Of all the lines below, output only those starting at the one with "Definition socks_read (n" and ending at the one with "(** Up to the bridge;", both ends included, exactly as written.
── EXERCISE MATERIALS ──
Lemma tunnel_teardown_witness :
  wreach [] hb (after broken) /\ streams (sess broken) = ∅ /\ st_sess (far broken) = 1 /\ conn_open (far broken) = false.
Proof.
  assert (R : wreach [] hb (after broken)) by by apply after_reach; vm_compute.
  assert (F : few (after broken)) by by apply fewb_ok; vm_compute.
  assert (Hs : v2Sessions (memory (w_server (after broken))) !! 1 = Some (sess broken)) by by vm_compute.
  assert (Q : SessionLeak.settled 1 (w_server (after broken))) by by apply settledb_ok; vm_compute.
  destruct (tunnel_teardown [] hb (after broken) 1 (sess broken) R F Hs Q) as [H1 H2].
  split; [exact R |]. split; [exact H1 |]. split; [by vm_compute |].
  apply (H2 0%nat (far broken)); by vm_compute.
Defined.

Lemma tunnel_in_step_witness :
  wreach [] hb (after uploading) /\ seqRead (sess uploading) = 3 /\ is_Some (wstep [] hb (AUp 1) (after uploading)).
Proof.
  assert (R : wreach [] hb (after uploading)) by by apply after_reach; vm_compute.
  assert (F : few (after uploading)) by by apply fewb_ok; vm_compute.
  assert (Hp : w_peers (after uploading) !! 1 = Some (peer_at uploading)) by by vm_compute.
  assert (Hup : p_up (peer_at uploading) = [(3, SFrame 1 v2TypeData (go! "world"))]) by by vm_compute.
  assert (Hs : v2Sessions (memory (w_server (after uploading))) !! 1 = Some (sess uploading)) by by vm_compute.
  destruct (tunnel_in_step [] hb (after uploading) 1 (peer_at uploading) 3 _ [] (sess uploading) R F Hp Hup Hs) as [E H].
  split; [exact R |]. split; [by rewrite <-E |]. apply H; by vm_compute.
Defined.
End Witness.
(* ===== verification/Socks5.v ===== *)
(** * The SOCKS5 front end ([handleSocks5] of cmd/mxtr-testclient-v2/main.go,
    up to the call of [sess.open])

    The greeting and the request, read from the local connection, and the
    replies written to it; what the target becomes on the server. *)

From S2P Require Import Prelude GoIO GoStrings GoNet Target.

(** The local connection. *)
Record sconn := SConn { sc_in : reader; sc_out : writer }.

Inductive socks_err :=
  | SocksIO (e : ioerr)
  | SocksVersion (v : Z)
  | SocksCommand         (* not version 5, or not CONNECT *)
  | SocksAddrType (t : Z)
  | SocksOpen.           (* sess.open failed *)

Definition socks_read (n : Z) : io sconn socks_err bytes := fun c =>
  match readFull n (sc_in c) with
  | (Ok b, r) => (Ok b, SConn r (sc_out c))
  | (Err e, r) => (Err (SocksIO e.1), SConn r (sc_out c))
  | (Panic, r) => (Panic, SConn r (sc_out c))
  end.

(** [c.Write(p)], its result ignored. *)
Definition socks_reply (p : bytes) : io sconn socks_err unit := fun c =>
  (Ok tt, SConn (sc_in c) (write p (sc_out c)).2).

Definition socks_fail {A} (e : socks_err) (reply : bytes) : io sconn socks_err A := fun c =>
  (Err e, SConn (sc_in c) (write reply (sc_out c)).2).

(** The ten-byte replies. *)
Definition socks_status (code : byte) : bytes := [x05; code; x00; x01] ++ zeros 6.

(** The switch on the address type. *)
Definition socks_address (atyp : byte) : io sconn socks_err bytes :=
  if b2z atyp =? 1 then
    ip ← socks_read 4;
    mret (IP_String ip)
  else if b2z atyp =? 3 then
    lb ← socks_read 1;
    l ← lift (must (at_ 0 lb));
    socks_read (b2z l)
  else if b2z atyp =? 4 then
    ip ← socks_read 16;
    mret (IP_String ip)
  else socks_fail (SocksAddrType (b2z atyp)) (socks_status x08).

(** Up to the call of [sess.open]. *)
Definition socks5_request : io sconn socks_err (bytes * Z) :=
  hd ← socks_read 2;
  v ← lift (must (at_ 0 hd));
  _ ← lift (fail_if (negb (b2z v =? 5)) (SocksVersion (b2z v)));
  nm ← lift (must (at_ 1 hd));
  _ ← socks_read (b2z nm);
  _ ← socks_reply [x05; x00];
  rq ← socks_read 4;
  v ← lift (must (at_ 0 rq));
  cmd ← lift (must (at_ 1 rq));
  if negb (b2z v =? 5) || negb (b2z cmd =? 1) then socks_fail SocksCommand (socks_status x07) else
  atyp ← lift (must (at_ 3 rq));
  host ← socks_address atyp;
  pb ← socks_read 2;
  mret (host, be_get pb).

(** Up to the bridge; [opens]: the outcome of [sess.open]. *)
Definition handleSocks5 (opens : bytes -> Z -> bool) : io sconn socks_err (bytes * Z) :=
  t ← socks5_request;
  if opens t.1 t.2 then _ ← socks_reply (socks_status x00); mret t
  else socks_fail SocksOpen (socks_status x01).

(** ** The accepted requests *)

Inductive socks_addr : bytes -> bytes -> Prop :=
  | addr_ipv4 ip : len ip = 4 -> socks_addr ([x01] ++ ip) (IP_String ip)
  | addr_domain l dom : b2z l = len dom -> socks_addr ([x03; l] ++ dom) dom
  | addr_ipv6 ip : len ip = 16 -> socks_addr ([x04] ++ ip) (IP_String ip).

Inductive socks_request : bytes -> bytes -> Z -> Prop :=
  | request_connect nm methods rsv addr host port :
      b2z nm = len methods -> socks_addr addr host -> len port = 2 ->
      socks_request ([x05; nm] ++ methods ++ [x05; x01; rsv] ++ addr ++ port) host (be_get port).

(** ** The refused ones

    With the reason and everything that is written back. *)

Definition socks_known (atyp : byte) : Prop := atyp = x01 \/ atyp = x03 \/ atyp = x04.

Inductive socks_refused : bytes -> socks_err -> list bytes -> Prop :=
  | refused_greeting d e : len d < 2 -> socks_refused d (SocksIO e) []
  | refused_version v nm d : v <> x05 -> socks_refused ([v; nm] ++ d) (SocksVersion (b2z v)) []
  | refused_methods nm ms e : len ms < b2z nm -> socks_refused ([x05; nm] ++ ms) (SocksIO e) []
  | refused_request nm ms rq e : b2z nm = len ms -> len rq < 4 ->
      socks_refused ([x05; nm] ++ ms ++ rq) (SocksIO e) [[x05; x00]]
  | refused_command nm ms v cmd rsv atyp d : b2z nm = len ms -> v <> x05 \/ cmd <> x01 ->
      socks_refused ([x05; nm] ++ ms ++ [v; cmd; rsv; atyp] ++ d) SocksCommand
        [[x05; x00]; [x05; x07; x00; x01; x00; x00; x00; x00; x00; x00]]
  | refused_type nm ms rsv atyp d : b2z nm = len ms -> ~ socks_known atyp ->
      socks_refused ([x05; nm] ++ ms ++ [x05; x01; rsv; atyp] ++ d) (SocksAddrType (b2z atyp))
        [[x05; x00]; [x05; x08; x00; x01; x00; x00; x00; x00; x00; x00]]
  | refused_address nm ms rsv atyp d e : b2z nm = len ms -> socks_known atyp ->
      (forall addr host port rest, socks_addr (atyp :: addr) host -> len port = 2 -> d <> addr ++ port ++ rest) ->
      socks_refused ([x05; nm] ++ ms ++ [x05; x01; rsv; atyp] ++ d) (SocksIO e) [[x05; x00]].

(** Several writes, one after the other. *)
Definition sent (ps : list bytes) (w : writer) : writer := foldl (fun w p => (write p w).2) w ps.

(** ** Reading *)

Lemma socks_read_spec n c : 0 <= n ->
  exists r, rd_end r = rd_end (sc_in c) /\ rd_data r = drop (Z.to_nat n) (rd_data (sc_in c)) /\
  socks_read n c =
    (if n <=? len (rd_data (sc_in c)) then Ok (take (Z.to_nat n) (rd_data (sc_in c)))
     else Err (SocksIO (readFull_err (rd_end (sc_in c)) (rd_data (sc_in c)))), SConn r (sc_out c)).
Proof.
  intros Hn. destruct (readFull_spec n (sc_in c) Hn) as (r & He & Hd & Hr).
  exists r. split_and!; [done | done |]. unfold socks_read. rewrite Hr. by destruct (_ <=? _).
Qed.

Lemma socks_read_ok n c a b : rd_data (sc_in c) = a ++ b -> len a = n ->
  exists r, socks_read n c = (Ok a, SConn r (sc_out c)) /\ rd_data r = b.
Proof.
  intros Hd Ha. destruct (readFull_ok n (sc_in c) a b Hd Ha) as (r & Hr & Hb & _).
  exists r. unfold socks_read. by rewrite Hr.
Qed.

(** A read takes a prefix or fails. *)
Lemma socks_read_cases n c : 0 <= n ->
  (exists a r, rd_data (sc_in c) = a ++ rd_data r /\ len a = n /\
     socks_read n c = (Ok a, SConn r (sc_out c))) \/
  (len (rd_data (sc_in c)) < n /\ exists e r, socks_read n c = (Err (SocksIO e), SConn r (sc_out c))).
Proof.
  intros Hn. destruct (socks_read_spec n c Hn) as (r & _ & Hd & E). destruct (n <=? _) eqn:El; bool_facts.
  - left. exists (take (Z.to_nat n) (rd_data (sc_in c))), r. split_and!; [by rewrite Hd, take_drop | zlen | done].
  - right. split; [lia |]. by do 2 eexists.
Qed.

Lemma len_two (l : bytes) : len l = 2 -> exists a b, l = [a; b].
Proof. destruct l as [|a [|b [|]]]; unfold len; cbn; intros; try lia. eauto. Qed.
Lemma len_four (l : bytes) : len l = 4 -> exists a b c d, l = [a; b; c; d].
Proof. destruct l as [|a [|b [|c [|d [|]]]]]; unfold len; cbn; intros; try lia. eauto. Qed.
Lemma len_one (l : bytes) : len l = 1 -> exists a, l = [a].
Proof. destruct l as [|a [|]]; unfold len; cbn; intros; try lia. eauto. Qed.

Lemma bind_step {S E A B} (m : io S E A) (f : A -> io S E B) s a s1 :
  m s = (Ok a, s1) -> (m ≫= f) s = f a s1.
Proof. unfold mbind, io_bind. by intros ->. Qed.

Lemma socks_addr_complete atyp addr host c rest :
  socks_addr (atyp :: addr) host -> rd_data (sc_in c) = addr ++ rest ->
  exists r, socks_address atyp c = (Ok host, SConn r (sc_out c)) /\ rd_data r = rest.
Proof.
  intros Hs Hd. unfold socks_address. inversion Hs as [ip Hl | l dom Hl | ip Hl]; subst.
  - destruct (socks_read_ok 4 c addr rest Hd Hl) as (r & Hr & Hrest). exists r.
    cbn [b2z]. change (b2z x01 =? 1) with true. cbv iota. by rewrite (bind_step _ _ _ _ _ Hr).
  - destruct (socks_read_ok 1 c [l] (host ++ rest)) as (r & Hr & Hrest); [by rewrite Hd | done |].
    destruct (socks_read_ok (b2z l) (SConn r (sc_out c)) host rest) as (r2 & Hr2 & Hrest2); [done | done |].
    exists r2. change (b2z x03 =? 1) with false. change (b2z x03 =? 3) with true. cbv iota.
    rewrite (bind_step _ _ _ _ _ Hr). done.
  - destruct (socks_read_ok 16 c addr rest Hd Hl) as (r & Hr & Hrest). exists r.
    change (b2z x04 =? 1) with false. change (b2z x04 =? 3) with false. change (b2z x04 =? 4) with true.
    cbv iota. by rewrite (bind_step _ _ _ _ _ Hr).
Qed.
───
SOLUTION
Definition socks_read (n : Z) : io sconn socks_err bytes := fun c =>
  match readFull n (sc_in c) with
  | (Ok b, r) => (Ok b, SConn r (sc_out c))
  | (Err e, r) => (Err (SocksIO e.1), SConn r (sc_out c))
  | (Panic, r) => (Panic, SConn r (sc_out c))
  end.

(** [c.Write(p)], its result ignored. *)
Definition socks_reply (p : bytes) : io sconn socks_err unit := fun c =>
  (Ok tt, SConn (sc_in c) (write p (sc_out c)).2).

Definition socks_fail {A} (e : socks_err) (reply : bytes) : io sconn socks_err A := fun c =>
  (Err e, SConn (sc_in c) (write reply (sc_out c)).2).

(** The ten-byte replies. *)
Definition socks_status (code : byte) : bytes := [x05; code; x00; x01] ++ zeros 6.

(** The switch on the address type. *)
Definition socks_address (atyp : byte) : io sconn socks_err bytes :=
  if b2z atyp =? 1 then
    ip ← socks_read 4;
    mret (IP_String ip)
  else if b2z atyp =? 3 then
    lb ← socks_read 1;
    l ← lift (must (at_ 0 lb));
    socks_read (b2z l)
  else if b2z atyp =? 4 then
    ip ← socks_read 16;
    mret (IP_String ip)
  else socks_fail (SocksAddrType (b2z atyp)) (socks_status x08).

(** Up to the call of [sess.open]. *)
Definition socks5_request : io sconn socks_err (bytes * Z) :=
  hd ← socks_read 2;
  v ← lift (must (at_ 0 hd));
  _ ← lift (fail_if (negb (b2z v =? 5)) (SocksVersion (b2z v)));
  nm ← lift (must (at_ 1 hd));
  _ ← socks_read (b2z nm);
  _ ← socks_reply [x05; x00];
  rq ← socks_read 4;
  v ← lift (must (at_ 0 rq));
  cmd ← lift (must (at_ 1 rq));
  if negb (b2z v =? 5) || negb (b2z cmd =? 1) then socks_fail SocksCommand (socks_status x07) else
  atyp ← lift (must (at_ 3 rq));
  host ← socks_address atyp;
  pb ← socks_read 2;
  mret (host, be_get pb).

(** Up to the bridge; [opens]: the outcome of [sess.open]. *)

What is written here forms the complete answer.